Hey TRX. A question.
Yogi Berra should be able to answer this question. Yes?
I prefer to say TEApartiers. Personally, I enjoy the phrase Teapauliers.
But I understand how why others refer to the efforts.
Honestly, mine is only an opinion and I dont know the 'rules'. I am biased by my views and known activists.
On occasion, I have been asked if I am Right libertarian or Left libertarian, and for many years, I did not understand the question as I do now.
Seriously, I think many or most TEA activists are conservative, libertarian or both.
I think it is a bit like asking if Dems are liberal or moderate or like govt spending.
I wonder if Tea party activists are more concerned with border and immigration issues than I would hope. I understand many are religious and protestant, but I dont know their views on church & state.
I find it interesting that a good number would have adopted Senator Brown of MA.
There are tensions I think in most political groupings. I realize there are many republicans, some quite conservative, who wish to rally Tea activists. If I guess who is supported I would include Dr Paul, Sarah Palin, Dick Armey, and a number of others. I would hope better candidates could also be found.
If you may want to know more, I would PM to you.
Interstingly to me, Huckabee said he would skip CPAC (Conservative group) because it was leaning too libertarian. Their top 2 preferences this year were Dr Paul and Mitt Romney. I think many of them still wish for a rallying candidate. Though, I think pure ideology would make it difficult to find a rallying candidate.
For fun:
http://www.lp.org/poll/Feb 23, 2010
Which expensive government project do you support the most?
The trillion-dollar wars in Iraq and Afghanistan
9% (73 votes)
The War on Drugs
2% (18 votes)
Building border fences
22% (192 votes)
Social Security and Medicare
21% (177 votes)
None of the above. Cut spending on all of them.
46% (396 votes)
http://www.lp.org/news/press-releases/libertarians-criticize-cpac-conservatives
It's interesting that conservatives only notice "big government" when it's something their political enemies want.
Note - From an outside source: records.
(** Among timers with distinct identifiers at most one has a given
    identifier. *)
Lemma at_most_one (P : Timer -> bool) (c : positive) (l : list Timer) :
  NoDup (map timer_id l) ->
  (forall t, In t l -> P t = true -> timer_id t = c) ->
  (length (List.filter P l) <= 1)%nat.
Proof.
  induction l as [|x l IH]; intros N H; [simpl; lia|].
  cbn in N. apply NoDup_cons in N as [Hx N]. cbn [List.filter].
  destruct (P x) eqn:Px.
  - assert (E : List.filter P l = []).
    { destruct (List.filter P l) as [|y k] eqn:F; [reflexivity|]. exfalso.
      assert (Hy : In y (List.filter P l)) by (rewrite F; now left).
      apply filter_In in Hy as [Hy Py]. apply Hx.
      apply list_elem_of_fmap. exists y. split; [|now apply list_elem_of_In].
      rewrite (H x) by (trivial; now left). symmetry. apply H; [now right | exact Py]. }
    rewrite E. simpl. lia.
  - apply IH; [exact N|]. intros t Ht. apply H. now right.
Qed.

(** X28.  Whatever happened since the mixer was mounted, at most one
    polling interval and at most one debounced update are pending, and no
    two pending timers share an identifier. *)
Theorem one_timer_of_each_kind (initialGains : option GainSettings) (autoPlay : bool)
    (history : list Event) :
  let st := run (mount initialGains autoPlay) history in
  (length (pending is_poll st) <= 1)%nat /\
  (length (pending is_update st) <= 1)%nat /\
  NoDup (map timer_id (timers st)).
Proof.
  intros st.
  destruct (fresh_reachable initialGains autoPlay history) as [N _]. fold st in N.
  pose proof (poll_ok_reachable initialGains autoPlay history) as P. fold st in P.
  pose proof (debounce_ok_reachable initialGains autoPlay history) as D. fold st in D.
  unfold poll_ok in P. unfold debounce_ok in D. rewrite List.Forall_forall in P, D.
  split; [|split; [|exact N]]; unfold pending.
  - destruct (progressIntervalRef st) as [c|] eqn:R.
    + apply (at_most_one _ c); [exact N|]. intros t Ht Pt.
      specialize (P t Ht Pt). congruence.
    + apply (at_most_one _ 1%positive); [exact N|]. intros t Ht Pt.
      specialize (P t Ht Pt). congruence.
  - destruct (updateTimeoutRef st) as [c|] eqn:R.
    + apply (at_most_one _ c); [exact N|]. intros t Ht Pt.
      destruct (D t Ht Pt) as [E _]. congruence.
    + apply (at_most_one _ 1%positive); [exact N|]. intros t Ht Pt.
      destruct (D t Ht Pt) as [E _]. congruence.
Qed.

End Timers.

(** ** From the song list back to the mixer *)
Section Restore.

Import AudioFeatures SaveMix Navigation.

Variable toString : num -> string.

(** X23.  The gains of a saved mix come back when the song is selected:
    for the song that [handleSave] passes for the gains [g],
    [handleSongSelect] opens the mixer tab with auto-play, and the mixer
    mounted with the gains it hands over shows [g] again.  A song without
    gains, saved by an older version, is refused with an alert, and tab,
    gains and auto-play stay as they were. *)
Theorem saved_gains_are_restored (name : string) (g : GainSettings)
    (audioFeatures : option Features) (old : Song) (st : State) :
  (exists song,
     handleSave toString (Some name) g audioFeatures = Some song /\
     let st' := handleSongSelect song st in
     tab st' = "mixer"%string /\ autoPlayMix st' = true /\ alerts st' = alerts st /\
     Mixer.gains (mixer st') = g) /\
  (gains old = None ->
   let st' := handleSongSelect old st in
   alerts st' = alerts st ++ ["Cannot play: Gain settings not found."%string] /\
   tab st' = tab st /\ mixerGains st' = mixerGains st /\ autoPlayMix st' = autoPlayMix st).
Proof.
  split.
  - eexists. split; [reflexivity|]. cbn. repeat split; reflexivity.
  - intros H. unfold handleSongSelect. rewrite H. cbn. repeat split; reflexivity.
Qed.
When conservatives want it, apparently it doesn't count.
If a conservative wants a trillion-dollar foreign war, that doesn't count.
If a conservative wants a 700-billion-dollar bank bailout, that doesn't count.
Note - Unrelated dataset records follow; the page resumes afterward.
Lemma broadcastToOthers_spec s :
  wf s →
  ∃ s', broadcastToOthers senderID msg s = Some s' ∧
        clients s' = clients s ∧
        nextID s' = nextID s ∧
        length (heap s') = length (heap s) ∧
        (∀ a, recipient s a → heap s' !! a = enqueue msg <$> heap s !! a) ∧
        (∀ a, ¬ recipient s a → heap s' !! a = heap s !! a).
Proof.
  intros Hwf.
  destruct (broadcast_over_spec (map_to_list (clients s)) (heap s))
    as (h' & Hrun & Hlen & Hin & Hout).
  - apply NoDup_fmap_2_strong; [|apply NoDup_map_to_list].
    intros [k1 c1] [k2 c2] H1%elem_of_map_to_list H2%elem_of_map_to_list Heq.
    simpl in Heq. pose proof (wf_inj s Hwf _ _ _ _ H1 H2 Heq) as ->.
    congruence.
  - intros k c Hkc%elem_of_map_to_list. by eapply wf_open.
  - unfold broadcastToOthers. rewrite Hrun. simpl.
    eexists. split; [done|]. simpl. split_and!; [done | done | done | |].
    + intros a Ha. apply Hin. by apply recipient_targets.
    + intros a Ha. apply Hout. by rewrite <- recipient_targets.
Qed.

Lemma broadcastToOthers_wf s s' :
  msg ≠ "" → wf s → broadcastToOthers senderID msg s = Some s' → wf s'.
Proof.
  intros Hne Hwf Hrun.
  destruct (broadcastToOthers_spec s Hwf) as (s'' & Hrun' & Hcl & _ & _ & Hin & Hout).
  rewrite Hrun in Hrun'. injection Hrun' as <-.
  assert (Hstep : ∀ a ch', heap s' !! a = Some ch' →
            ∃ ch, heap s !! a = Some ch ∧ (ch' = ch ∨ ch' = enqueue msg ch)).
  { intros a ch' Ha. destruct (decide (recipient s a)) as [Hr|Hr].
    - rewrite Hin in Ha by done.
      destruct (heap s !! a) as [ch|]; [|done].
      injection Ha as <-. eauto.
    - rewrite Hout in Ha by done. eauto. }
  split.
  - intros k c Hkc. rewrite Hcl in Hkc.
    destruct (wf_open s Hwf k c Hkc) as (ch & Hch & Hop).
    destruct (decide (recipient s (sendChan c))) as [Hr|Hr].
    + rewrite Hin, Hch by done. eexists. split; [done|].
      by rewrite enqueue_closed_flag.
    + rewrite Hout, Hch by done. eauto.
  - intros k c Hkc. rewrite Hcl in Hkc. by eapply wf_id.
  - intros k1 k2 c1 c2. rewrite Hcl. by apply wf_inj.
  - intros a ch' Ha. destruct (Hstep a ch' Ha) as (ch & Hch & [->| ->]).
    + by eapply wf_chan.
    + apply enqueue_ok; [done|]. by eapply wf_chan.
Qed.

End broadcast.

(** ** Every operation keeps the state well formed *)

Lemma init_wf : wf init.
Proof. split; intros *; simpl; by rewrite ?lookup_empty. Qed.

Lemma make_chan_ok : chan_ok (make_chan 10).
Proof. split_and!; simpl; [done | lia | constructor]. Qed.

Lemma join_register_wf k s : wf s → wf (join_register k s).
Proof.
  intros Hwf.
  assert (Hlt : ∀ k' c', clients s !! k' = Some c' → sendChan c' < length (heap s)).
  { intros k' c' H. destruct (wf_open s Hwf _ _ H) as (ch & Hch & _).
    by eapply lookup_lt_Some. }
  split; unfold join_register; simpl.
  - intros k' c'. rewrite lookup_insert. case_decide as E.
    + intros [= <-]. simpl. exists (make_chan 10). split; [|done].
      rewrite lookup_app_r by done. by rewrite Nat.sub_diag.
    + intros H. destruct (wf_open s Hwf _ _ H) as (ch & Hch & Hop).
      exists ch. split; [|done]. rewrite lookup_app_l; [done|]. by eapply Hlt.
  - intros k' c'. rewrite lookup_insert. case_decide as E.
    + by intros [= <-].
    + by apply wf_id.
  - intros k1 k2 c1 c2. rewrite !lookup_insert.
    case_decide as E1; case_decide as E2; try congruence.
    + intros [= <-] H2 Heq. simpl in Heq. apply Hlt in H2. lia.
    + intros H1 [= <-] Heq. simpl in Heq. apply Hlt in H1. lia.
    + by apply wf_inj.
  - intros a ch Ha. apply lookup_app_Some in Ha as [Ha|[_ Ha]].
    + by eapply wf_chan.
    + apply list_lookup_singleton_Some in Ha as [_ <-]. apply make_chan_ok.
Qed.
If a conservative wants to spend billions fighting a needless and destructive War on Drugs, that doesn't count.
If a conservative wants to spend billions building border fences, that doesn't count.
If a conservative wants to "protect" the huge, unjust, and terribly inefficient Social Security and Medicare programs, that doesn't count.
If a conservative wants billions in farm subsidies, that doesn't count.
It's truly amazing how many things "don't count."
...
Ronald Reagan, often praised as an icon of conservatism, signed massive spending bills that made his the biggest-spending administration (as a percentage of GDP) since World War II.
I applaud that release and wonder how it would play with a number of big donors to the LP.